> **Problem requirements**: Only the lines holding "other" are wanted; find them in the listing and return each one.

Material for the task section start

(* ===== verification/BlobStorageTheorems.v ===== *)
(** * BlobStorageTheorems: what blobs are good for

    Both stores refine the abstract write-once map, and a blob once readable
    never changes however writers race; with concrete stores that meet the
    hypotheses. *)
From S2P Require Import Prelude.
From S2P Require Import BlobStorage.
From S2P Require Import BlobStorageProofs.

(** ** Concrete stores *)

Module Concrete.

(** A stand-in for SHA-256 and for [mkstemp]. *)
Definition digest (d : bytes) : string := String.string_of_list_byte d.
Definition mkstemp (fs : Fs) (p : path) : path := fresh (dom (fs_temps fs)).

Lemma mkstemp_fresh fs p : fs_temps fs !! mkstemp fs p = None.
Proof. apply not_elem_of_dom, is_fresh. Qed.

(** An object service that never fails. *)
Abbreviation Service := (gmap (string * string) S3Object).

#[global] Instance service_client : S3Client Service := {|
  head_object b k := λ c,
    (match c !! (b, k) with Some o => Ok (head_of o) | None => Raise (ClientError "404") end, c);
  put_object r := λ c,
    match c !! (sp_bucket r, sp_key r) with
    | Some _ => (Raise (ClientError "PreconditionFailed"), c)
    | None => (Ok tt, <[(sp_bucket r, sp_key r) := object_of r]> c)
    end;
  get_object b k := λ c,
    (match c !! (b, k) with Some o => Ok (ob_body o) | None => Raise (ClientError "NoSuchKey") end, c);
  delete_object b k := λ c, (Ok tt, delete (b, k) c)
|}.

#[global] Program Instance service_laws : S3Laws Service := {| objects c := c |}.
Next Obligation.
  intros b k c r c' [= <- <-]. cbv beta. split; [done|].
  by destruct (c !! (b, k)).
Qed.
Next Obligation.
  intros b k c r c' [= <- <-]. cbv beta. split; [done|].
  by destruct (c !! (b, k)).
Qed.
Next Obligation.
  intros r c a c'. simpl. destruct (c !! _) eqn:Hc; intros [= <- <-]; [by left|done].
Qed.
Next Obligation. by intros b k c r c' [= <- <-]. Qed.

Definition config : S3Config :=
  {| s3_bucket := "evidence"; s3_prefix := "raw"; s3_server_side_encryption := Some "AES256" |}.

Definition fs_store : BlobStore Fs := FilesystemBlobStore digest mkstemp.
Definition s3_store : BlobStore Service := S3BlobStore digest config.

Definition hello : bytes := String.list_byte_of_string "hello".
Definition other : bytes := String.list_byte_of_string "other".

Definition script : list blob_op :=
  [op_put "a/b.json" hello "application/json"; op_put "a//b.json" hello "application/json";
   op_put "a/b.json" other "application/json"; op_put "../b" hello "text/plain";
   op_get "a/b.json"; op_exists "a/c.json"; op_delete "a/b.json"; op_get "a/b.json"].

Definition answers : list (result blob_error blob_answer) :=
  [Ok (ans_stored "hello"); Ok (ans_stored "hello"); Raise ImmutableBlobError;
   Raise BlobStoreError; Ok (ans_data hello); Ok (ans_bool false); Ok ans_done;
   Raise BlobMissing].

Example fs_answers : (run_ops (H := fs_store) script empty_fs).1 = zip script answers.
Proof. by vm_compute. Qed.

Example s3_answers : (run_ops (H := s3_store) script (∅ : Service)).1 = zip script answers.
Proof. by vm_compute. Qed.

Lemma nothing_stored : s3_ok digest config [] (∅ : Service).
Proof. split; [|constructor]. intros p o h _ Ho. cbn [objects service_laws] in Ho.
  by rewrite lookup_empty in Ho.
Qed.
End Concrete.

(** ** Theorems *)

(** C16: both blob stores implement the write-once map: whatever sequence of put,
    get, exists, delete and checksum calls is run on the file system store or on
    the S3 store, the answers are those of a map in which a key is created by
    its first put, confirmed by a put of the same checksum and never
    overwritten; a call that reports a storage error has taken effect on the
    map completely or not at all. *)
Theorem stores_refine_write_once_map sha256 mkstemp
    (mkstemp_fresh : ∀ fs p, fs_temps fs !! mkstemp fs p = None)
    {C} {client : S3Client C} {service : S3Laws C} cfg ops :
  (∀ fs v rs fs',
     fs_ok [] fs → (∀ p, v !! p = fs_holds fs p) →
     run_ops (H := FilesystemBlobStore sha256 mkstemp) ops fs = (rs, fs') →
     ∃ v', (∀ p, v' !! p = fs_holds fs' p) ∧ spec_runs (sha256 := sha256) v rs v')
  ∧ (∀ c v rs c',
     s3_ok sha256 cfg [] c → (∀ p, v !! p = s3_holds cfg c p) →
     run_ops (H := S3BlobStore sha256 cfg) ops c = (rs, c') →
     ∃ v', (∀ p, v' !! p = s3_holds cfg c' p) ∧ spec_runs (sha256 := sha256) v rs v').
Proof.
  split.
  - intros fs v rs fs'. exact (run_refines (HL := filesystem_laws sha256 mkstemp mkstemp_fresh)
      ops fs v rs fs').
  - intros c v rs c'. exact (run_refines (HL := s3_store_laws sha256 cfg) ops c v rs c').
Qed.

Theorem stores_refine_write_once_map_witness :
  (∃ v', (∀ p, v' !! p = fs_holds (run_ops (H := Concrete.fs_store) Concrete.script empty_fs).2 p)
     ∧ spec_runs (sha256 := Concrete.digest) ∅ (zip Concrete.script Concrete.answers) v')
  ∧ (∃ v', (∀ p, v' !! p = s3_holds Concrete.config
                    (run_ops (H := Concrete.s3_store) Concrete.script (∅ : Concrete.Service)).2 p)
     ∧ spec_runs (sha256 := Concrete.digest) ∅ (zip Concrete.script Concrete.answers) v').
Proof.
  destruct (stores_refine_write_once_map Concrete.digest Concrete.mkstemp
    Concrete.mkstemp_fresh Concrete.config Concrete.script) as [Hfs Hs3]. split.
  - apply (Hfs empty_fs).
    + apply empty_fs_ok.
    + intros []; by rewrite lookup_empty.
    + rewrite <- Concrete.fs_answers. apply surjective_pairing.
  - apply (Hs3 ∅).
    + apply Concrete.nothing_stored.
    + intros p. rewrite lookup_empty. unfold s3_holds. by destruct (valid_path p).
    + rewrite <- Concrete.s3_answers. apply surjective_pairing.
Defined.

(** A blob never changes while writers race: once a key is readable it keeps
    its content through every interleaving of writers that begin, commit or die
    and of readers; and when a writer's put succeeds, the key holds, then and
    ever after, a blob with the checksum the writer was told. *)
Theorem blobs_are_immutable sha256 mkstemp
    (mkstemp_fresh : ∀ fs p, fs_temps fs !! mkstemp fs p = None)
    {C} {client : S3Client C} {service : S3Laws C} cfg :
  (let store := FilesystemBlobStore sha256 mkstemp in
   ∀ fs l fs' l', fs_ok l fs → rtc (race_step (HS := store)) (fs, l) (fs', l') →
     (∀ p d, fs_holds fs p = Some d → fs_holds fs' p = Some d)
     ∧ (∀ l1 q l2 fs0 i, fs_ok (l1 ++ q :: l2) fs0 → l = l1 ++ l2 →
          fs_put_commit sha256 q fs0 = (Ok i, fs) →
          bi_checksum i = sha256 (pf_data q)
          ∧ ∃ d, fs_holds fs' (pf_path q) = Some d ∧ sha256 d = bi_checksum i))
  ∧ (let store := S3BlobStore sha256 cfg in
     ∀ c l c' l', s3_ok sha256 cfg l c → rtc (race_step (HS := store)) (c, l) (c', l') →
       (∀ p d, s3_holds cfg c p = Some d → s3_holds cfg c' p = Some d)
       ∧ (∀ l1 q l2 c0 i, s3_ok sha256 cfg (l1 ++ q :: l2) c0 → l = l1 ++ l2 →
            s3_put_commit sha256 cfg q c0 = (Ok i, c) →
            bi_checksum i = sha256 (sp_body (po_put q))
            ∧ ∃ d, s3_holds cfg c' (po_path q) = Some d ∧ sha256 d = bi_checksum i)).
Proof.
  split; intros store.
  - set (laws := filesystem_laws sha256 mkstemp mkstemp_fresh). intros fs l fs' l' Hok Hr.
    assert (∀ p d, fs_holds fs p = Some d → fs_holds fs' p = Some d) as Hkeep
      by (intros p d; exact (proj2 (races_keep (HL := laws) (fs, l) (fs', l') p d Hr Hok))).
    split; [done|]. intros l1 q l2 fs0 i Hok0 -> Hc.
    destruct (commit_holds (HL := laws) l1 q l2 fs0 i fs Hok0 Hc) as (Hi & d & Hd & Hsha).
    split; [done|]. exists d. split; [by apply Hkeep|]. by rewrite Hi.
  - set (laws := s3_store_laws sha256 cfg). intros c l c' l' Hok Hr.
    assert (∀ p d, s3_holds cfg c p = Some d → s3_holds cfg c' p = Some d) as Hkeep
      by (intros p d; exact (proj2 (races_keep (HL := laws) (c, l) (c', l') p d Hr Hok))).
    split; [done|]. intros l1 q l2 c0 i Hok0 -> Hc.
    destruct (commit_holds (HL := laws) l1 q l2 c0 i c Hok0 Hc) as (Hi & d & Hd & Hsha).
    split; [done|]. exists d. split; [by apply Hkeep|]. by rewrite Hi.
Qed.

(** Two writers race for a key with different data; the second comes too late. *)
Module Race.
Import Concrete.

Section race.
Context {S : Type} (store : BlobStore S) (s0 : S).
#[local] Existing Instance store.

Definition begun (data : bytes) (s : S) : option pending * S :=
  match put_begin "a/b.json"%string data "application/json"%string s with
  | (Ok (inr q), s') => (Some q, s')
  | (_, s') => (None, s')
  end.

Definition first := begun hello s0.
Definition second := begun other first.2.

Definition commit (q : option pending) (s : S) : result blob_error BlobInfo * S :=
  match q with Some q => put_commit (BlobStore := store) q s | None => (Raise StorageError, s) end.

Definition won := commit first.1 second.2.
Definition lost := commit second.1 won.2.

Definition writers : list pending :=
  match first.1, second.1 with Some q1, Some q2 => [q1; q2] | _, _ => [] end.

Lemma begins q1 q2 :
  first.1 = Some q1 → second.1 = Some q2 →
  rtc race_step (s0, []) (second.2, [q2; q1]).
Proof.
  intros H1 H2. unfold second, first, begun in *.
  destruct (put_begin _ hello _ s0) as [[[?|q]|?] s1] eqn:Hb1; simplify_eq/=.
  destruct (put_begin _ other _ s1) as [[[?|q']|?] s2] eqn:Hb2; simplify_eq/=.
  eapply rtc_l; [exact (race_begin _ _ _ _ [] _ _ Hb1)|].
  apply rtc_once. exact (race_begin _ _ _ _ [q1] _ _ Hb2).
Qed.

Lemma loses q2 :
  second.1 = Some q2 → rtc race_step (won.2, [q2]) (lost.2, []).
Proof.
  intros H2. unfold lost. rewrite H2. simpl. apply rtc_once.
  destruct (put_commit q2 won.2) as [r s'] eqn:Hc. exact (race_commit _ [] q2 [] _ _ Hc).
Qed.
End race.

Definition fs_first := default {| pf_key := ""; pf_path := []; pf_temp := []; pf_data := [];
  pf_content_type := "" |} (first fs_store empty_fs).1.
Definition fs_second := default fs_first (second fs_store empty_fs).1.
Definition s3_first := default {| po_key := ""; po_put := {| sp_bucket := ""; sp_key := "";
  sp_body := []; sp_content_type := ""; sp_sha256 := ""; sp_encryption := None |} |}
  (first s3_store (∅ : Service)).1.
Definition s3_second := default s3_first (second s3_store (∅ : Service)).1.

Definition told : BlobInfo :=
  {| bi_key := "a/b.json"; bi_checksum := "hello"; bi_size_bytes := 5;
     bi_content_type := "application/json" |}.

Example fs_race :
  (first fs_store empty_fs).1 = Some fs_first ∧ (second fs_store empty_fs).1 = Some fs_second
  ∧ (won fs_store empty_fs).1 = Ok told
  ∧ (lost fs_store empty_fs).1 = Raise ImmutableBlobError.
Proof. by vm_compute. Qed.

Example s3_race :
  (first s3_store (∅ : Service)).1 = Some s3_first
  ∧ (second s3_store (∅ : Service)).1 = Some s3_second
  ∧ (won s3_store (∅ : Service)).1 = Ok told
  ∧ (lost s3_store (∅ : Service)).1 = Raise ImmutableBlobError.
Proof. by vm_compute. Qed.
End Race.

Theorem blobs_are_immutable_witness :
  (∃ d, fs_holds (Race.lost Concrete.fs_store empty_fs).2 ["a"; "b.json"]%string = Some d
        ∧ Concrete.digest d = "hello"%string)
  ∧ (∃ d, s3_holds Concrete.config (Race.lost Concrete.s3_store (∅ : Concrete.Service)).2
            ["a"; "b.json"]%string = Some d ∧ Concrete.digest d = "hello"%string).
Proof.
  destruct (blobs_are_immutable Concrete.digest Concrete.mkstemp Concrete.mkstemp_fresh
    Concrete.config) as [Hfs Hs3]. split.
  - destruct Race.fs_race as (H1 & H2 & Hw & _).
    pose proof (Race.begins Concrete.fs_store empty_fs _ _ H1 H2) as Hb.
    set (laws := filesystem_laws Concrete.digest Concrete.mkstemp Concrete.mkstemp_fresh).
    destruct (races_keep (HL := laws) _ _ [] [] Hb (empty_fs_ok)) as [Hok _].
    assert (put_commit (BlobStore := Concrete.fs_store) Race.fs_first
      (Race.second Concrete.fs_store empty_fs).2 = (Ok Race.told, (Race.won Concrete.fs_store empty_fs).2)) as Hc.
    { rewrite <- Hw. unfold Race.won, Race.commit. rewrite H1. apply surjective_pairing. }
    destruct (race_keeps (HL := laws) _ _ [] [] (race_commit (HS := Concrete.fs_store) _
      [Race.fs_second] Race.fs_first [] _ _ Hc) Hok) as [Hok1 _].
    destruct (Hfs _ _ _ _ Hok1 (Race.loses Concrete.fs_store empty_fs _ H2)) as [_ Ht].
    destruct (Ht [Race.fs_second] Race.fs_first [] _ _ Hok eq_refl Hc) as [_ Hd]. exact Hd.
  - destruct Race.s3_race as (H1 & H2 & Hw & _).
    pose proof (Race.begins Concrete.s3_store ∅ _ _ H1 H2) as Hb.
    set (laws := s3_store_laws Concrete.digest Concrete.config (C := Concrete.Service)).
    destruct (races_keep (HL := laws) _ _ [] [] Hb Concrete.nothing_stored) as [Hok _].
    assert (put_commit (BlobStore := Concrete.s3_store) Race.s3_first
      (Race.second Concrete.s3_store ∅).2 = (Ok Race.told, (Race.won Concrete.s3_store ∅).2)) as Hc.
    { rewrite <- Hw. unfold Race.won, Race.commit. rewrite H1. apply surjective_pairing. }
    destruct (race_keeps (HL := laws) _ _ [] [] (race_commit (HS := Concrete.s3_store) _
      [Race.s3_second] Race.s3_first [] _ _ Hc) Hok) as [Hok1 _].
    destruct (Hs3 _ _ _ _ Hok1 (Race.loses Concrete.s3_store ∅ _ H2)) as [_ Ht].
    destruct (Ht [Race.s3_second] Race.s3_first [] _ _ Hok eq_refl Hc) as [_ Hd]. exact Hd.
Defined.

Material for the task section end

> **Result of this exercise**:
Definition other : bytes := String.list_byte_of_string "other".
   op_put "a/b.json" other "application/json"; op_put "../b" hello "text/plain";
Definition second := begun other first.2.
  destruct (put_begin _ other _ s1) as [[[?|q']|?] s2] eqn:Hb2; simplify_eq/=.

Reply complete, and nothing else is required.